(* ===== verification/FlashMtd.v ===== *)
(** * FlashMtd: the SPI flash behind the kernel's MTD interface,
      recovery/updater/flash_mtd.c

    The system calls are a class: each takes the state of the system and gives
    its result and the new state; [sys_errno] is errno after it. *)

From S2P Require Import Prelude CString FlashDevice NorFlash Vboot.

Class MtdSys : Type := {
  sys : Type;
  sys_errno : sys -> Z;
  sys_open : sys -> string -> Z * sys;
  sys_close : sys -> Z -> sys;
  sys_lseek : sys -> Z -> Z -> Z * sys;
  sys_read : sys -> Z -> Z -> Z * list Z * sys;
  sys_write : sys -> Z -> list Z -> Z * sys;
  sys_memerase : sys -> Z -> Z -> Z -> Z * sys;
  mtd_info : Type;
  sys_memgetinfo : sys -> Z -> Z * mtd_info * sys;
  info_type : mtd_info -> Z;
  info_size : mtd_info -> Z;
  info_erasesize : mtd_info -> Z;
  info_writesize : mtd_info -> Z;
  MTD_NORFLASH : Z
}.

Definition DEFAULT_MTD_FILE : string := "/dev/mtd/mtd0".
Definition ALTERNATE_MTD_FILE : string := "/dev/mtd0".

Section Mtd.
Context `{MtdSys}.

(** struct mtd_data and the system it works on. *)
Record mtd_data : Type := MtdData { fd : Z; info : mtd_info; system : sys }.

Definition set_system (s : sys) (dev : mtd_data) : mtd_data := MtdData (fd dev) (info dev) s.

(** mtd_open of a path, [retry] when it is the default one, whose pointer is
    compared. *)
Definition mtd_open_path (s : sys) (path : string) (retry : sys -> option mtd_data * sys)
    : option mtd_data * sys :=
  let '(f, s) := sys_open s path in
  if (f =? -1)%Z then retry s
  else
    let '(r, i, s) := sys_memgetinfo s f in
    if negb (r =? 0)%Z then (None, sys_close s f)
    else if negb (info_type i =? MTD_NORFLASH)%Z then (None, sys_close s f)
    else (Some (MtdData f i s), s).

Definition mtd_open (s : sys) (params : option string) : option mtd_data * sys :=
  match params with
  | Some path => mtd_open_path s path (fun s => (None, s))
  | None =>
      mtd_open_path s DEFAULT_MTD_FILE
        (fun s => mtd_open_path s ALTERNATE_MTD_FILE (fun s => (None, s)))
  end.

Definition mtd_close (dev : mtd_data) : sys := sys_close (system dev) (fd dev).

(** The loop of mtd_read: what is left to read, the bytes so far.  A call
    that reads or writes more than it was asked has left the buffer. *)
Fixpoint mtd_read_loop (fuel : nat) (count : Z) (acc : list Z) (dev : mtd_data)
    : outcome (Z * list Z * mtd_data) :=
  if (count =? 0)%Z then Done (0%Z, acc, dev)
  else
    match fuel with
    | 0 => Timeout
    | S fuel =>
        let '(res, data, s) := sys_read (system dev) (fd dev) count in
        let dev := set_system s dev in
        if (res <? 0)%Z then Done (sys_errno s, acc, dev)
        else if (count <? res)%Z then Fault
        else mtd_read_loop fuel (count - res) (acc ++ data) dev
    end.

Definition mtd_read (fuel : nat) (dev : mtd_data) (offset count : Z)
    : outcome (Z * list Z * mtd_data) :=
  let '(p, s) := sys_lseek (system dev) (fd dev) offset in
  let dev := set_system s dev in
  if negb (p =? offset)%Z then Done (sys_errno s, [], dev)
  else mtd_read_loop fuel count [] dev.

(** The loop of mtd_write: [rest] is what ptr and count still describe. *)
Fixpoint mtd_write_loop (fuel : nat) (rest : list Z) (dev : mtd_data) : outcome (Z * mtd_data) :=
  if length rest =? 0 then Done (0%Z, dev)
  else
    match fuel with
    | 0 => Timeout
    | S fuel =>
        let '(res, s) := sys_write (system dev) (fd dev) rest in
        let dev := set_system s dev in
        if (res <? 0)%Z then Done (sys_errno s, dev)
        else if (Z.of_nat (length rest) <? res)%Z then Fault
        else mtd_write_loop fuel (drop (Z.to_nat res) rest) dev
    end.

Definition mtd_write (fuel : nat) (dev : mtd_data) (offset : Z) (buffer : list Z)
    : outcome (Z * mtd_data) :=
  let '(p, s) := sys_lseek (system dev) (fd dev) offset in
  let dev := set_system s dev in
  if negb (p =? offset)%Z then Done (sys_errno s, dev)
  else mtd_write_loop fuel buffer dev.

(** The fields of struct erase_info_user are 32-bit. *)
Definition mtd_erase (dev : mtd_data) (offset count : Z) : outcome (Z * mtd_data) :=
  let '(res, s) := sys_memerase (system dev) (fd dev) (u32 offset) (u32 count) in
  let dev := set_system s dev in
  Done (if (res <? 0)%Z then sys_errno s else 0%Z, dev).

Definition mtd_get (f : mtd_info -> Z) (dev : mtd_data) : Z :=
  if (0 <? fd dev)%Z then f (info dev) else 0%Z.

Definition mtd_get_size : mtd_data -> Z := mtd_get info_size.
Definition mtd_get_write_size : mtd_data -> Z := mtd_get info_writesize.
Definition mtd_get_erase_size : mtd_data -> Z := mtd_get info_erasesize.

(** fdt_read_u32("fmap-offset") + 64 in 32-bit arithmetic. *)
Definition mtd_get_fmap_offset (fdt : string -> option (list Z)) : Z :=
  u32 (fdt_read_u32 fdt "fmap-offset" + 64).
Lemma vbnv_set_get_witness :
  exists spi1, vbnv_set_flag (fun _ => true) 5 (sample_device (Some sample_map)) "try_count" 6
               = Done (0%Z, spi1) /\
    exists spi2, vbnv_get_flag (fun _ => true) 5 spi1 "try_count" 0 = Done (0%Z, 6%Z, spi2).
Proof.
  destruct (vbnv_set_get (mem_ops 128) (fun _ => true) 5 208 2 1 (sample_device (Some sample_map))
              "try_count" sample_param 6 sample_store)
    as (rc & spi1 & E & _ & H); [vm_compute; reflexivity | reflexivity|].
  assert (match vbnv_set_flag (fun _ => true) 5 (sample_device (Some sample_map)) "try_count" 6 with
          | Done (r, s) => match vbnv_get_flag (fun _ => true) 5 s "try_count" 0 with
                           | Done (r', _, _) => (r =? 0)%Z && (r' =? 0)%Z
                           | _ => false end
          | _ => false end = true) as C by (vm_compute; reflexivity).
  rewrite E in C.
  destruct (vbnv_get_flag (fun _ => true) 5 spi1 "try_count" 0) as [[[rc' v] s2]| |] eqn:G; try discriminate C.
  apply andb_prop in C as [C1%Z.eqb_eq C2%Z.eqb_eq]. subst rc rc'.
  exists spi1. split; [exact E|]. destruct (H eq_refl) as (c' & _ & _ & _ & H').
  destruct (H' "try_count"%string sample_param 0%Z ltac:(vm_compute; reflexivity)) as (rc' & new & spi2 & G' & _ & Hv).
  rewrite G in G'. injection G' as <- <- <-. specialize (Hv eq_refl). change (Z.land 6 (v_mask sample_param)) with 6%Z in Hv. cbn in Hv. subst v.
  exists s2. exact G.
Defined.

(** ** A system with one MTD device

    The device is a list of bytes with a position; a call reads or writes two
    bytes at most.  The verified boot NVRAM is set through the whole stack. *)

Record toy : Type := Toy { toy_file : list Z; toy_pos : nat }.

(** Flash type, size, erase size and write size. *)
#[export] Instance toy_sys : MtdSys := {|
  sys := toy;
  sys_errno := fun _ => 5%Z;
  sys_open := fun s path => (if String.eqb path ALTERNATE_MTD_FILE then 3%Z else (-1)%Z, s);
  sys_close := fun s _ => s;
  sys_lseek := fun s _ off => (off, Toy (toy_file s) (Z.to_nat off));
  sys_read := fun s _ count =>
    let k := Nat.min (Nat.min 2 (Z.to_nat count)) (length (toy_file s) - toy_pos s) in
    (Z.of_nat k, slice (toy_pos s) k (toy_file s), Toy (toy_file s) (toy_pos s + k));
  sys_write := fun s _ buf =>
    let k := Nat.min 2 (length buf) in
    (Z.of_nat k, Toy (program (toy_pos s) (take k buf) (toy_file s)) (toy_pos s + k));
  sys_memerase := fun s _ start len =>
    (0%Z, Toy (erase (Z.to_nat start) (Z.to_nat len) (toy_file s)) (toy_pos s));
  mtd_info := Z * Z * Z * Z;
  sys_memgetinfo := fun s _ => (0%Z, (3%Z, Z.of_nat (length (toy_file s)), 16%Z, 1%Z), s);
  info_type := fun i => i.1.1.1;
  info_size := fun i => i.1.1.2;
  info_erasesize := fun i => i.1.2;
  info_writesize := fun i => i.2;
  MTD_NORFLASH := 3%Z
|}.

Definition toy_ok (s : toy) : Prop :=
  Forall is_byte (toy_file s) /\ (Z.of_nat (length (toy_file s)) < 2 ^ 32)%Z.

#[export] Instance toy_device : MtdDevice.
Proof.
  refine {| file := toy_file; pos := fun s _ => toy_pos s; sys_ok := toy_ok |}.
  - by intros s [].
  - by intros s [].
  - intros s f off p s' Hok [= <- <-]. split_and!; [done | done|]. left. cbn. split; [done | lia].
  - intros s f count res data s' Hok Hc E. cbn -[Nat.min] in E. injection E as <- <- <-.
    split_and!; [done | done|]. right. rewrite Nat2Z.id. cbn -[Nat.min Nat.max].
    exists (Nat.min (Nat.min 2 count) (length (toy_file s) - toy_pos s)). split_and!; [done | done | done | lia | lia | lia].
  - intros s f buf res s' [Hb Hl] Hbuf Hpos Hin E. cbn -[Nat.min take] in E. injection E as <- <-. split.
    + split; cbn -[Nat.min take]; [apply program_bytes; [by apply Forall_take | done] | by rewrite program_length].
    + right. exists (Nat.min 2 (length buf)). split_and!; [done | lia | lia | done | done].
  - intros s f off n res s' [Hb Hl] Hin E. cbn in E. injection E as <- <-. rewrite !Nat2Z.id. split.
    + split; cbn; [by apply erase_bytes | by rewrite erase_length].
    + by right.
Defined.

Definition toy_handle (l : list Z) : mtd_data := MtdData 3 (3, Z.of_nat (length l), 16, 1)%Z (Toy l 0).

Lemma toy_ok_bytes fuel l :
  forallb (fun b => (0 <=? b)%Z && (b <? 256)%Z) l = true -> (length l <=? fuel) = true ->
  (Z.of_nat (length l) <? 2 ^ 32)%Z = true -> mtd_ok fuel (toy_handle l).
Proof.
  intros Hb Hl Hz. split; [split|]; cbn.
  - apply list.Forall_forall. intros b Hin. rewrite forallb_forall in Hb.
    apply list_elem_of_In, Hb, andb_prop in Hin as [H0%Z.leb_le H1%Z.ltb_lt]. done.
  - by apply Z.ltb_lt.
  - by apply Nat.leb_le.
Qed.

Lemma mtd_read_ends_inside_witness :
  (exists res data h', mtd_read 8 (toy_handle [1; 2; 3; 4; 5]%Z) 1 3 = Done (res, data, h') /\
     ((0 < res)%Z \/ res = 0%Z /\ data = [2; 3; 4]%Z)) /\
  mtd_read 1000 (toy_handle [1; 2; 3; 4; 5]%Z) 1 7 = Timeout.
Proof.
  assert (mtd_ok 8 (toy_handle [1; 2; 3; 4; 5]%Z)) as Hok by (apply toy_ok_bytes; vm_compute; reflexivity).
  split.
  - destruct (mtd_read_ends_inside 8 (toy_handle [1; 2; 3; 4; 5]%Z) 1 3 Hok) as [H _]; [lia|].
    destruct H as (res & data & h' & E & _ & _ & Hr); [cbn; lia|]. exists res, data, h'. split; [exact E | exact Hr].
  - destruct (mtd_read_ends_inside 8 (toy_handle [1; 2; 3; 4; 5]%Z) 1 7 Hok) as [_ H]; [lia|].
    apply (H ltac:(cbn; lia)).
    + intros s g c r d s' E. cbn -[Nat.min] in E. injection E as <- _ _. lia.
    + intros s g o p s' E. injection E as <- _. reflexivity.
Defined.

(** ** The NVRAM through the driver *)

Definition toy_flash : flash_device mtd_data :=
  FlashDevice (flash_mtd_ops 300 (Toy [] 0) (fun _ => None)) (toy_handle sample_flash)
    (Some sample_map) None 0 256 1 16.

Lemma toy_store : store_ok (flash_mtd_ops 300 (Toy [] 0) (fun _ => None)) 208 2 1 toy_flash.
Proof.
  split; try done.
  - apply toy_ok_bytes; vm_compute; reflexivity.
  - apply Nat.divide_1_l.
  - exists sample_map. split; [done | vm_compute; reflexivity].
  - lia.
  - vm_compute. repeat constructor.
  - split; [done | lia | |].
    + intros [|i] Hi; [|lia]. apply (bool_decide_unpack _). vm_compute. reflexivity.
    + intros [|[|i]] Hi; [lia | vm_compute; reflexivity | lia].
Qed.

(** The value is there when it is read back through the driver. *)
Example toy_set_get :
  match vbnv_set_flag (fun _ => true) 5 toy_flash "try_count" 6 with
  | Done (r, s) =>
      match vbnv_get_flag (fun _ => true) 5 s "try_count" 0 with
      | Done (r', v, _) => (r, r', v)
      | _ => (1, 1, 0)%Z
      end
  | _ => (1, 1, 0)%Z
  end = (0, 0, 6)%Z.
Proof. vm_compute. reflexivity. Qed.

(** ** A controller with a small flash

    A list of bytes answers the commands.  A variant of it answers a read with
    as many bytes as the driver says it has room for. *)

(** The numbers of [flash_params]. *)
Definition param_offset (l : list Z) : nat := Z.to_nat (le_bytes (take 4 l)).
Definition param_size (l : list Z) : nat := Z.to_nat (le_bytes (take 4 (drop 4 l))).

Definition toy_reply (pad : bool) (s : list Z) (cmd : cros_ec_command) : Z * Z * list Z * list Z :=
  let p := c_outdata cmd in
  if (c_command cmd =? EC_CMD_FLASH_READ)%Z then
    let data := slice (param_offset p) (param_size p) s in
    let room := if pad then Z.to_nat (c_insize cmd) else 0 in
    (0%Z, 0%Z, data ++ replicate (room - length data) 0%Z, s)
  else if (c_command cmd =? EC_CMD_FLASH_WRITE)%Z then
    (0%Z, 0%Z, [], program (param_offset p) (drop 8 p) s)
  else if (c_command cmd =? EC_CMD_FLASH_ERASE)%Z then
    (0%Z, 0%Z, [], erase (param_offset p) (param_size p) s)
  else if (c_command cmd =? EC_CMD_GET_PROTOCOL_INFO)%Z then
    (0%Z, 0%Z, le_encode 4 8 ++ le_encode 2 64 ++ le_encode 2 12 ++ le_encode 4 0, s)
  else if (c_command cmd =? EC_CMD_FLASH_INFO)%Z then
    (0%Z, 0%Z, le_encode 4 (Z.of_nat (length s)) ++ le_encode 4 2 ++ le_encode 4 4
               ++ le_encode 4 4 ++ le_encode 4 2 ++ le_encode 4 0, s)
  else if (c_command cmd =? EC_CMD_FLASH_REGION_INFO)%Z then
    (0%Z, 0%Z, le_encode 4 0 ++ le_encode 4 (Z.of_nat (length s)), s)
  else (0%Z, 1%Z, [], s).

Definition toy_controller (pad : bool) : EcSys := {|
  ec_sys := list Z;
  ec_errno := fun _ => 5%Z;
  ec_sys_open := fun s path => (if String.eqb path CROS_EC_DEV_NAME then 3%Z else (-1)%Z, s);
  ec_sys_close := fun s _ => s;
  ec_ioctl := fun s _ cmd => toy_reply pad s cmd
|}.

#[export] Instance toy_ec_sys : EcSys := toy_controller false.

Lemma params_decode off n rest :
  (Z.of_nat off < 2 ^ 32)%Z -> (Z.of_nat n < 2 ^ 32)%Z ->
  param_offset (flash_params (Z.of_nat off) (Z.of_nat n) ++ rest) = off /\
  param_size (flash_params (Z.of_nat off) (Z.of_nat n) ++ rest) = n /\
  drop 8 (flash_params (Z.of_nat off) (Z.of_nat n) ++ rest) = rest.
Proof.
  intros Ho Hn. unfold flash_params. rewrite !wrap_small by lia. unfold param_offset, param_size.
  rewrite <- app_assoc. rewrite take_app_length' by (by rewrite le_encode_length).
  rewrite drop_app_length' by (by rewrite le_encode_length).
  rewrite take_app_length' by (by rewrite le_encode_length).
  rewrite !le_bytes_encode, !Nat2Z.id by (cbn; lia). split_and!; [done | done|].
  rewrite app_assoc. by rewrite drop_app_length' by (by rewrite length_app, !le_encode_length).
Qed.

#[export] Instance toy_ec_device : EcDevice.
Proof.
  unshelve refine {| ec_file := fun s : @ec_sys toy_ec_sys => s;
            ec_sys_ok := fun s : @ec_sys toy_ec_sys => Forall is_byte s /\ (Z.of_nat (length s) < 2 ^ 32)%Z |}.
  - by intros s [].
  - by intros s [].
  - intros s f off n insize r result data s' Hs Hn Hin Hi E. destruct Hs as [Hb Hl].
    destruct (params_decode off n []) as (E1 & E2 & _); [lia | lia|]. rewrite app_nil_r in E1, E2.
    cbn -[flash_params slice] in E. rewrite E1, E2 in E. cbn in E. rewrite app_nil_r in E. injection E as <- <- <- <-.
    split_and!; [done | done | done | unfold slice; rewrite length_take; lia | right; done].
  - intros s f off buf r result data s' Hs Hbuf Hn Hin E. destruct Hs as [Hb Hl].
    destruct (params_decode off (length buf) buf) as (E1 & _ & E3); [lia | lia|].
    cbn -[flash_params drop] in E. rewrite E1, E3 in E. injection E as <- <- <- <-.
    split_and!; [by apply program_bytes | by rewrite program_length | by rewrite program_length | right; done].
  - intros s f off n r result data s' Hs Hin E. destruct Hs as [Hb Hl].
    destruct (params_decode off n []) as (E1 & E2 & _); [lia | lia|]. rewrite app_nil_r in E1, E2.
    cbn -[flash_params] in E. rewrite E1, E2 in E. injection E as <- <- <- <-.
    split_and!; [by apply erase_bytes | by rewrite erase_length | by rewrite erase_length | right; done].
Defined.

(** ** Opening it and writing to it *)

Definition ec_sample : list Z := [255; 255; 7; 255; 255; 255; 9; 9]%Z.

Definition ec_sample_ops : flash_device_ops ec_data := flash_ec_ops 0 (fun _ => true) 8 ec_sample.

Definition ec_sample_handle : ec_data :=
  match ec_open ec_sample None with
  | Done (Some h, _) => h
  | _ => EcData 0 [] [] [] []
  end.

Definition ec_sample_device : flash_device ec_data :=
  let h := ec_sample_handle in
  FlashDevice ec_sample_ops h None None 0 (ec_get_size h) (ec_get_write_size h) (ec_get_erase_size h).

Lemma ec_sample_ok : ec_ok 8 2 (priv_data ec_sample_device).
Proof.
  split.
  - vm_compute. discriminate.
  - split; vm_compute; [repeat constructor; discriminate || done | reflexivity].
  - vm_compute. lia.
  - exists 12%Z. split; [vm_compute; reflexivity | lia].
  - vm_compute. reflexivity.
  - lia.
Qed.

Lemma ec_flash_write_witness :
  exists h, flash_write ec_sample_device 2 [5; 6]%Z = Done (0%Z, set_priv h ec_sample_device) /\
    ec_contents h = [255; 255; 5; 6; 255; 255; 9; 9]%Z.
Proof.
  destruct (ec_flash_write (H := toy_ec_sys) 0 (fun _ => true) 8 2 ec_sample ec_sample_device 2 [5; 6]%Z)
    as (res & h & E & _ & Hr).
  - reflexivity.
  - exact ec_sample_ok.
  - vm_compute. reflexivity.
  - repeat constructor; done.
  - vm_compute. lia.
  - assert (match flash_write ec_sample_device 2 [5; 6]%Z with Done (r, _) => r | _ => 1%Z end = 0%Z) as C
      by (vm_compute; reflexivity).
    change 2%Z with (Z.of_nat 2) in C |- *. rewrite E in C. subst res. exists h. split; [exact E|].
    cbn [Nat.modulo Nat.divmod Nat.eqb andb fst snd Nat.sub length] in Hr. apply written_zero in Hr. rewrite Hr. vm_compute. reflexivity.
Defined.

______________________________

All that is needed is the number of lines above in which the string "right" appears.

### Reply
6